(Collected data)
(** The entries of the scheduled requests. *)
Lemma add_scheduled_fold (rows : list (nat * MaintenanceRequest))
    (m : gmap Z (list CalendarItem)) :
  let m' := foldl (add_scheduled db) m rows in
  (∀ d, (m !!! d) `prefix_of` (m' !!! d))
  ∧ (∀ x d, x ∈ rows → scheduled_date (snd x) = Some d →
            scheduled_item db x d ∈ m' !!! d)
  ∧ (∀ d it, it ∈ m' !!! d →
       it ∈ m !!! d
       ∨ ∃ x, x ∈ rows ∧ scheduled_date (snd x) = Some d
              ∧ it = scheduled_item db x d).
Proof.
  revert m. induction rows as [|x rows IH]; intros m; simpl.
  - split; [done|]. split; [|by left].
    intros x d Hin. by apply elem_of_nil in Hin.
  - destruct (IH (add_scheduled db m x)) as (Hpre & Hin & Hsound).
    assert (∀ d, (m !!! d) `prefix_of` (add_scheduled db m x !!! d)) as Hpre1.
    { intros d. unfold add_scheduled.
      destruct (scheduled_date (snd x)); [apply append_item_prefix|done]. }
    split; [|split].
    + intros d. etrans; [apply Hpre1|apply Hpre].
    + intros y d [-> | Hy]%elem_of_cons Hd; [|by apply Hin].
      eapply elem_of_prefix; [|apply Hpre].
      unfold add_scheduled. rewrite Hd.
      refine (eq_ind_r (λ l, scheduled_item db x d ∈ l) _
                (append_item_eq d _ m)).
      apply elem_of_app. right. by apply list_elem_of_singleton.
    + intros d it Hit.
      destruct (Hsound d it Hit) as [Hit1 | (y & Hy & Hd & ->)].
      * unfold add_scheduled in Hit1.
        destruct (scheduled_date (snd x)) as [dx|] eqn:Hdx; [|by left].
        destruct (decide (dx = d)) as [-> | Hne].
        -- refine (_ (eq_ind _ (λ l, it ∈ l) Hit1 _ (append_item_eq d _ m))).
           intros [Hm | ->%list_elem_of_singleton]%elem_of_app; [by left|].
           right. exists x. split; [apply elem_of_cons; auto|done].
        -- left.
           refine (eq_ind _ (λ l, it ∈ l) Hit1 _ (append_item_ne dx d _ m Hne)).
      * right. exists y. split; [apply elem_of_cons; auto|done].
Qed.

(** Every entry the loop of an equipment leaves in a list was there
    before or is the projected entry of a date of the loop with no request
    in the way. *)
Lemma recurring_dates_sound (eq_pk : nat) (e : Equipment)
    (interval_days : Z) (fuel : nat) :
  ∀ (current_date : Z) (m m' : gmap Z (list CalendarItem)),
    0 < interval_days →
    recurring_dates fuel db eq_pk e end_date interval_days current_date m
    = Ok m' →
    ∀ d it, it ∈ m' !!! d →
      it ∈ m !!! d
      ∨ (occurrence current_date interval_days end_date d
         ∧ existing_request db eq_pk d = None
         ∧ it = interval_item e d).
Proof.
  induction fuel as [|fuel IH]; intros cur m m' Hpos; simpl;
    destruct (Z.leb_spec cur end_date) as [Hle | Hlt]; try done;
    try (intros [= <-]; by left).
  intros (next & (-> & _)%date_add_ok & Hrun)%and_then_ok d it Hit.
  destruct (IH _ _ _ Hpos Hrun d it Hit) as [Hit1 | (Hocc & Hex & ->)].
  - destruct (existing_request db eq_pk cur) eqn:Hcur; simpl in Hit1;
      [by left|].
    destruct (decide (cur = d)) as [-> | Hne].
    + refine (_ (eq_ind _ (λ l, it ∈ l) Hit1 _ (append_item_eq d _ m))).
      intros [Hm | ->%list_elem_of_singleton]%elem_of_app; [by left|].
      right. split; [|done]. exists 0. split; [lia|]. split; [lia|done].
    + left.
      refine (eq_ind _ (λ l, it ∈ l) Hit1 _ (append_item_ne cur d _ m Hne)).
  - right. split; [|done]. destruct Hocc as (j & Hj & -> & Hd).
    exists (j + 1). split; [lia|]. split; [lia|done].
Qed.

Lemma add_all_recurring_sound (rows : list (nat * Equipment)) :
  (∀ x, x ∈ rows → has_interval x = true) →
  ∀ m m', add_all_recurring c db end_date rows m = Ok m' →
    ∀ d it, it ∈ m' !!! d →
      it ∈ m !!! d
      ∨ ∃ x, x ∈ rows ∧ projected c db end_date x d
             ∧ it = interval_item (snd x) d.
Proof.
  unfold add_all_recurring.
  induction rows as [|x rows IH]; intros Hrows m m'; simpl.
  - intros [= <-] d it Hit. by left.
  - destruct (add_recurring c db end_date m x) as [m1|exn|] eqn:Hstep.
    + intros Hrun d it Hit.
      destruct (IH (λ y Hy, Hrows y (proj2 (elem_of_cons _ _ _) (or_intror Hy)))
                  m1 m' Hrun d it Hit) as [Hit1 | (y & Hy & Hproj & ->)].
      * assert (has_interval x = true) as Hx
          by (apply Hrows, elem_of_cons; auto).
        apply has_interval_inv in Hx as (i & Hi & Hpos & _).
        unfold add_recurring in Hstep.
        apply and_then_ok in Hstep as (next & Hnext & Hstep).
        destruct next as [first|]; [|injection Hstep as <-; by left].
        destruct (first <=? end_date); [|injection Hstep as <-; by left].
        rewrite Hi in Hstep.
        destruct (recurring_dates_sound _ _ _ _ _ _ _ Hpos Hstep d it Hit1)
          as [Hm | (Hocc & Hex & ->)]; [by left|].
        right. exists x. split; [apply elem_of_cons; auto|].
        split; [|done]. by exists first, i.
      * right. exists y. split; [apply elem_of_cons; auto|done].
    + intros Hrun. exfalso. clear -Hrun.
      induction rows as [|y rows IH']; simpl in Hrun; [done|auto].
    + intros Hrun. exfalso. clear -Hrun.
      induction rows as [|y rows IH']; simpl in Hrun; [done|auto].
Qed.

End DictionaryFacts.

(** A dictionary is returned only when every projection stays within the
    dates. *)
Lemma requests_by_date_in_range (name_le : string → string → bool)
    (c : Clock) (db : DB) (start_date end_date : date)
    (by_date : gmap Z (list CalendarItem)) :
  requests_by_date name_le c db start_date end_date = Ok by_date →
  calendar_in_range name_le c db end_date = true.
Proof.
  intros Hby.
  destruct (calendar_in_range name_le c db end_date) eqn:Hrange; [done|].
  by rewrite (requests_by_date_overflow name_le c db end_date start_date
                Hrange) in Hby.
Qed.

(** The dictionary of the view, entry by entry. *)
Lemma requests_by_date_entries (name_le : string → string → bool)
    (c : Clock) (db : DB) (start_date end_date : date)
    (by_date : gmap Z (list CalendarItem)) :
  requests_by_date name_le c db start_date end_date = Ok by_date →
  (∀ x d, x ∈ preventive_requests db start_date end_date →
          scheduled_date (snd x) = Some d →
          scheduled_item db x d ∈ by_date !!! d)
  ∧ (∀ d it, it ∈ by_date !!! d →
       (∃ x, x ∈ preventive_requests db start_date end_date
             ∧ scheduled_date (snd x) = Some d
             ∧ it = scheduled_item db x d)
       ∨ (∃ x, x ∈ equipment_with_intervals name_le db
               ∧ projected c db end_date x d
               ∧ it = interval_item (snd x) d)).
Proof.
  intros Hrun.
  pose proof (requests_by_date_in_range _ _ _ _ _ _ Hrun) as Hrange.
  unfold requests_by_date in Hrun.
  destruct (add_scheduled_fold db
              (preventive_requests db start_date end_date) ∅)
    as (_ & Hin & Hsound).
  assert (∀ x, x ∈ equipment_with_intervals name_le db →
               has_interval x = true) as Hrows.
  { intros x Hx. by apply elem_of_equipment_with_intervals in Hx as [_ ?]. }
  destruct (add_all_recurring_spec c db end_date
              (equipment_with_intervals name_le db) Hrows Hrange
              (foldl (add_scheduled db) ∅
                 (preventive_requests db start_date end_date)))
    as (m' & Hrun' & Hpre & _).
  rewrite Hrun in Hrun'. injection Hrun' as <-.
  split.
  - intros x d Hx Hd. eapply elem_of_prefix; [|apply Hpre]. by apply Hin.
  - intros d it Hit.
    destruct (add_all_recurring_sound c db end_date _ Hrows _ _ Hrun d it Hit)
      as [Hit1 | Hproj]; [|by right].
    destruct (Hsound d it Hit1) as [Hempty | Hsched]; [|by left].
    exfalso. revert Hempty.
    refine (eq_ind_r (λ l, it ∈ l → False) _
              (lookup_total_empty (M := gmap Z) (A := list CalendarItem) d)).
    apply not_elem_of_nil.
Qed.

(** X18. In a month for which the projections stay within Python's dates
    (so that the view returns), every Preventive request scheduled on a day
    of the month, in neither final stage, whose equipment row exists, is
    listed in the calendar under its date with its own key, and shown in
    the cell of that day. *)
Theorem calendar_lists_scheduled_requests (name_le : string → string → bool)
    (c : Clock) (db : DB)
    (year month : Z) (pk : nat) (r : MaintenanceRequest) (d : date) :
  valid_ymd year month 1 = true →
  requests db !! pk = Some r →
  request_type r = "Preventive" →
  scheduled_date r = Some d →
  stage r ∉ ["Repaired"; "Scrap"] →
  is_Some (equipment_table db !! equipment r) →
  let start_date := toordinal year month 1 in
  let end_date := toordinal year month (days_in_month year month) in
  start_date ≤ d ≤ end_date →
  calendar_in_range name_le c db end_date = true →
  ∃ by_date ctx cell,
    requests_by_date name_le c db start_date end_date = Ok by_date
    ∧ PreventiveMaintenanceCalendarView_get_context_data name_le c db
        year month = Ok ctx
    ∧ scheduled_item db (pk, r) d ∈ by_date !!! d
    ∧ item_pk (scheduled_item db (pk, r) d) = Some pk
    ∧ calendar_days ctx
        !! (Z.to_nat (weekday start_date) + Z.to_nat (d - start_date))%nat
      = Some (Some cell)
    ∧ cell_date cell = d
    ∧ scheduled_item db (pk, r) d ∈ cell_requests cell.
Proof.
  intros Hv Hrow Ht Hd Hs He start_date end_date Hrange Hin_range.
  destruct (calendar_view_returns name_le c db year month Hv Hin_range)
    as (by_date & ctx & Hby & Hctx).
  destruct (requests_by_date_entries name_le c db start_date end_date
              by_date Hby) as [Hin _].
  assert (scheduled_item db (pk, r) d ∈ by_date !!! d) as Hitem.
  { apply Hin; [|done]. apply elem_of_preventive_requests. simpl.
    repeat split; try done. by exists d. }
  pose proof (calendar_cell name_le c db year month by_date ctx
                (d - start_date + 1) Hby Hctx) as Hcell.
  assert (toordinal year month (d - start_date + 1) = d) as Hday.
  { rewrite toordinal_day. fold start_date. lia. }
  rewrite Hday in Hcell.
  replace (d - start_date + 1 - 1) with (d - start_date) in Hcell by lia.
  eexists by_date, ctx, _. split; [done|]. split; [done|].
  split; [done|]. split; [done|]. split; [apply Hcell|by split].
  split; [lia|]. subst end_date. rewrite toordinal_day in Hrange.
  fold start_date in Hrange. lia.
Qed.

(** The witness of X18: request 6, scheduled on 2024-05-20, in the calendar
    of May 2024. *)
Lemma calendar_lists_scheduled_requests_witness :
  ∃ by_date,
    requests_by_date String.leb sample_clock sample_db_planned
      (toordinal 2024 5 1) (toordinal 2024 5 31) = Ok by_date
    ∧ scheduled_item sample_db_planned (6%nat, sample_planned)
        (toordinal 2024 5 20) ∈ by_date !!! toordinal 2024 5 20.
Proof.
  destruct (calendar_lists_scheduled_requests String.leb sample_clock
              sample_db_planned
              2024 5 6%nat sample_planned (toordinal 2024 5 20))
    as (by_date & _ & _ & Hby & _ & Hin & _).
  - reflexivity.
  - reflexivity.
  - reflexivity.
  - reflexivity.
  - rewrite elem_of_two. intros [H|H]; discriminate H.
  - exists sample_equipment_monthly. reflexivity.
  - split; discriminate.
  - vm_compute. reflexivity.
  - exists by_date. split; [exact Hby | exact Hin].
Defined.

(** X19. The calendar holds nothing else.  Every entry filed under a date
    of a dictionary the view has built carries that date and is either the
    entry of a Preventive request scheduled on it within the month, in
    neither final stage, with its key; or the projected entry, without key,
    of an equipment that is not scrapped and has a positive interval, on a
    date of its loop (the next maintenance date of the equipment plus a
    whole number of intervals, not after the end of the month) with no
    Preventive request of the equipment outside stage Scrap scheduled on
    it. *)
Theorem calendar_dictionary_sound (name_le : string → string → bool)
    (c : Clock) (db : DB)
    (start_date end_date : date) (by_date : gmap Z (list CalendarItem))
    (d : date) (it : CalendarItem) :
  requests_by_date name_le c db start_date end_date = Ok by_date →
  it ∈ by_date !!! d →
  item_date it = d
  ∧ ((∃ pk r, it = scheduled_item db (pk, r) d
              ∧ item_pk it = Some pk
              ∧ requests db !! pk = Some r
              ∧ request_type r = "Preventive"
              ∧ scheduled_date r = Some d
              ∧ start_date ≤ d ≤ end_date
              ∧ stage r ∉ ["Repaired"; "Scrap"])
     ∨ (∃ k e i first,
          it = interval_item e d
          ∧ item_pk it = None
          ∧ equipment_table db !! k = Some e
          ∧ is_scrapped e = false
          ∧ maintenance_interval_days e = Some i ∧ 0 < i
          ∧ Equipment_get_next_maintenance_date c db k e = Ok (Some first)
          ∧ occurrence first i end_date d
          ∧ existing_request db k d = None)).
Proof.
  intros Hby Hit.
  destruct (requests_by_date_entries name_le c db start_date end_date
              by_date Hby) as [_ Hsound].
  destruct (Hsound d it Hit)
    as [([pk r] & Hx & Hd & ->) | ([k e] & Hx & Hproj & ->)].
  - split; [done|]. left.
    apply elem_of_preventive_requests in Hx
      as (Hrow & Ht & (d' & Hd' & Hrange) & Hs & _).
    simpl in *. rewrite Hd in Hd'. injection Hd' as <-.
    exists pk, r. repeat split; try done; apply Hrange.
  - split; [done|]. right.
    apply elem_of_equipment_with_intervals in Hx as [Hrow Hhas].
    apply has_interval_inv in Hhas as (i & Hi & Hpos & Hscr).
    destruct Hproj as (first & i' & Hnext & Hi' & Hocc & Hex).
    simpl in *. rewrite Hi in Hi'. injection Hi' as <-.
    exists k, e, i, first. by repeat split.
Qed.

## Exercise details
Would you set down, word for word, the lines from the opening of the entries above through the line with "assert (∀ d, (m", both included, and no others?

## Solved exercise
(** The entries of the scheduled requests. *)
Lemma add_scheduled_fold (rows : list (nat * MaintenanceRequest))
    (m : gmap Z (list CalendarItem)) :
  let m' := foldl (add_scheduled db) m rows in
  (∀ d, (m !!! d) `prefix_of` (m' !!! d))
  ∧ (∀ x d, x ∈ rows → scheduled_date (snd x) = Some d →
            scheduled_item db x d ∈ m' !!! d)
  ∧ (∀ d it, it ∈ m' !!! d →
       it ∈ m !!! d
       ∨ ∃ x, x ∈ rows ∧ scheduled_date (snd x) = Some d
              ∧ it = scheduled_item db x d).
Proof.
  revert m. induction rows as [|x rows IH]; intros m; simpl.
  - split; [done|]. split; [|by left].
    intros x d Hin. by apply elem_of_nil in Hin.
  - destruct (IH (add_scheduled db m x)) as (Hpre & Hin & Hsound).
    assert (∀ d, (m !!! d) `prefix_of` (add_scheduled db m x !!! d)) as Hpre1.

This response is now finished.